ITALO CALVINO
I segni alti
Fausto Melotti, Lo spazio inquieto, Torino 1971
Che per visitare lo studio di Melotti occorra passare per una
botola salendo e scendendo una scaletta da sottomarino, è
un dato di fatto da non trascurarsi. Non perché la caverna
deve restare elemento indispensabile d'ogni mito delle idee ultime,
- è d'un viaggi fuori della caverna che qui si tratta,
verso un mondo dove il dentro non esiste - ma perché ogni
itinerario conoscitivo non può iniziarsi che con una scoscesa
dislocazione verticale, - come ben sanno Alice precipitante nella
tana del coniglio e l'eroe prometeico del mito Bororo che deve
raggiungere un nido di pappagalli arrampicandosi a un tronco o
a una liana. I viaggio però potrebbe compiersi ugualmente
attraverso uno specchio cui non resti altro da specchiare che
la propria cornice, oppure attraverso una finestra che s'affacci
sul fuori da ambedue le parti. L'importante è non aspettarsi
di raggiungere un al di là ma un al di qua, il vero al
di qua del nostro mondo già inghiottito nel suo spettrale
occaso: la pagliuzza o lamella luccicante che resta nel setaccio
dopo che tutta la sabbia se ne è andata.
Non piú sommerse negli spessori e nei congegni le rarefatte
impalcature della felicità si levano sull'orizzonte cancellato
agli occhi ilari del viaggiatore. Ma il sorriso del savio che
lo guida, leggero come un vecchio angelo, interrogativo come un
augure bambino, già lo avverte che questa vegetazione di
segni scorporati ha pur sempre radici nel nostro precario stare
al mondo: questo concetto di percussioni e trilli di zufolo è
l'unico modo per dire la pena di fronte a tutti i possibili impossibili.

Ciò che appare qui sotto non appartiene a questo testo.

(** * Orzion AI gateway: rate limiter, credential pool, quota gate, retry dispatcher

  A shallow embedding of the gateway pipeline of the repository:
  - [lib/apiKeyRotation.js]  (module [KeyRotation]),
  - [lib/rateLimit.js]       (module [RateLimit]),
  - [lib/supabase.js]        (module [Supabase]),
  - [api/v1/chat/[model].js] (modules [Chat] and [Handler]),
  - [lib/middleware.js]      (module [Middleware]),
  - [lib/errorHandler.js]    (module [ErrorHandler]);
  module [PrototypeChain] adds the names the configuration object inherits,
  module [Scenario] holds concrete configurations and failures, and the
  modules named [...Facts] hold what is proved.

  Conventions.  JavaScript numbers that hold counts, limits and clock
  readings are integers here ([Z], or [nat] for array indices and the
  failure counter); a JavaScript string is a [string], one character per
  UTF-16 code unit; module-level mutable objects are explicit states that
  every operation receives and returns; a thrown [Error] is the left
  injection of a sum carrying the error's fields.  [Logger] calls write to
  the console only and are left out. *)

From Stdlib Require Import Ascii String ZArith QArith Qround Lia.
From stdpp Require Import base option list gmap strings pretty.

Local Open Scope Z_scope.

(** ** lib/apiKeyRotation.js

    The pool is the map of the own entries of [API_KEY_CONFIG]; a lookup
    that gives [None] is a lookup that finds [undefined]. That is every
    lookup but those of the names the object inherits from
    [Object.prototype], which module [PrototypeChain] adds. *)

Module KeyRotation.

(** One entry of [API_KEY_CONFIG]. *)
Record KeyConfig : Type := mkKeyConfig {
  modelId : string;
  keys : list string;
  currentIndex : nat;
  failureCount : nat
}.

(** The environment: [process.env.NAME] is [None] when the variable is
    unset. *)
Definition Env : Type := string → option string.

(** [[process.env.A, process.env.B, process.env.C].filter(key => key)]:
    unset variables and empty strings are falsy and dropped. *)
Definition configuredKeys (env : Env) (names : list string) : list string :=
  omap (λ name, match env name with
                | Some value => if decide (value = "") then None else Some value
                | None => None
                end) names.

Definition entry (env : Env) (mid : string) (names : list string) : KeyConfig :=
  {| modelId := mid; keys := configuredKeys env names;
     currentIndex := 0; failureCount := 0 |}.

(** The module-level constant, as it is when the module has been loaded. *)
Definition API_KEY_CONFIG (env : Env) : gmap string KeyConfig :=
  <["orzion-pro" := entry env "qwen/qwen-2.5-72b-instruct:free"
      ["ORZION_PRO_API_KEY_1"; "ORZION_PRO_API_KEY_2"; "ORZION_PRO_API_KEY_3"]]>
  (<["orzion-turbo" := entry env "meta-llama/llama-3.2-3b-instruct:free"
      ["ORZION_TURBO_API_KEY_1"; "ORZION_TURBO_API_KEY_2"; "ORZION_TURBO_API_KEY_3"]]>
  (<["orzion-mini" := entry env "meta-llama/llama-3.2-3b-instruct:free"
      ["ORZION_MINI_API_KEY_1"; "ORZION_MINI_API_KEY_2"; "ORZION_MINI_API_KEY_3"]]>
   ∅)).

Record ApiKeyInfo : Type := mkApiKeyInfo {
  key : option string;
  keyIndex : nat;
  totalKeys : nat;
  infoModelId : string
}.

(** [getCurrentApiKey]: [inl msg] is the thrown [Error(msg)];
    [config.keys[config.currentIndex]] is [undefined] ([None]) out of
    range. The guard [!config || !config.keys || config.keys.length === 0]
    is the same in [rotateApiKey] and [allKeysFailed]: no entry for the
    model, or an entry with an empty list ([keys] is always an array). *)
Definition getCurrentApiKey (cfg : gmap string KeyConfig) (model : string)
  : string + ApiKeyInfo :=
  match cfg !! model with
  | None => inl ("No hay claves API configuradas para el modelo: " +:+ model)
  | Some config =>
      if Nat.eqb (length (keys config)) 0
      then inl ("No hay claves API configuradas para el modelo: " +:+ model)
      else inr {| key := keys config !! currentIndex config;
                  keyIndex := currentIndex config;
                  totalKeys := length (keys config);
                  infoModelId := modelId config |}
  end.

Anche il cielo della trasparenza universale ha le sue nuvole,
reticoli come tendine calate che velano prospettive d'ombre tra
i lembi. E ci sono feste che si riconoscono piú dalle aste
che dalle bandiere.
Al termine del viaggio non è detto che si arrivi a contemplare
le estreme essenze, gli ideogrammi d'un alfabeto assoluto, ma
certo s'avrà davanti l'inventario degli emblemi tridimensionali
e dinamici, inalberati ognuno sul suo perno, pronti a ruotare
come ombrellini, a tendersi come molle, a sventolare come code
d'aquilone. E in mezzo agli altri festosi segnacoli, l'occhio
registrerà anche il profilo d'una forca, esile e primordiale
come un graffito infantile.
Non c'è da stupirsene, dato che ciò che dà
norma al movimento universale è il pendolo: estro radioestesico
di biglie di piombo legate a catenelle, libere di descrivere circonferenze
in ogni dimensione o d'interpretare ellitticamente la scansione
circolare dello spazio; per esso ogni figura vivente vive di moto
pendolare, piramide umana o uccello, bos primigenius che avanza
passi penduli su zampe inanellate; contrappeso a ogni ruota elica
girandola anemometro radar sospeso in vibrante immobilità;
il pendolo non schiavo della ciondolante gravitazione terrestre
ma disponibile per capovolte oscillazioni da diapason, batacchio
d'altre campane, gong solare.
I segni vanno comunque tenuti alti: senza nessuna prosopopea,
con la leggerezza, l'attenzione, l'industriosa ostinazione dei
palafitticoli. Era verso il paese delle palafitte che il viaggiatore
- e non da ieri - muoveva i suoi trampoli: solo habitat possibile
per i secoli immediatamente prossimi. Apprendere da Melotti che
l'infinito s'avvolge su se stesso a spirale autorizza d'altronde
a una certa confidenza con lo spazio e col tempo.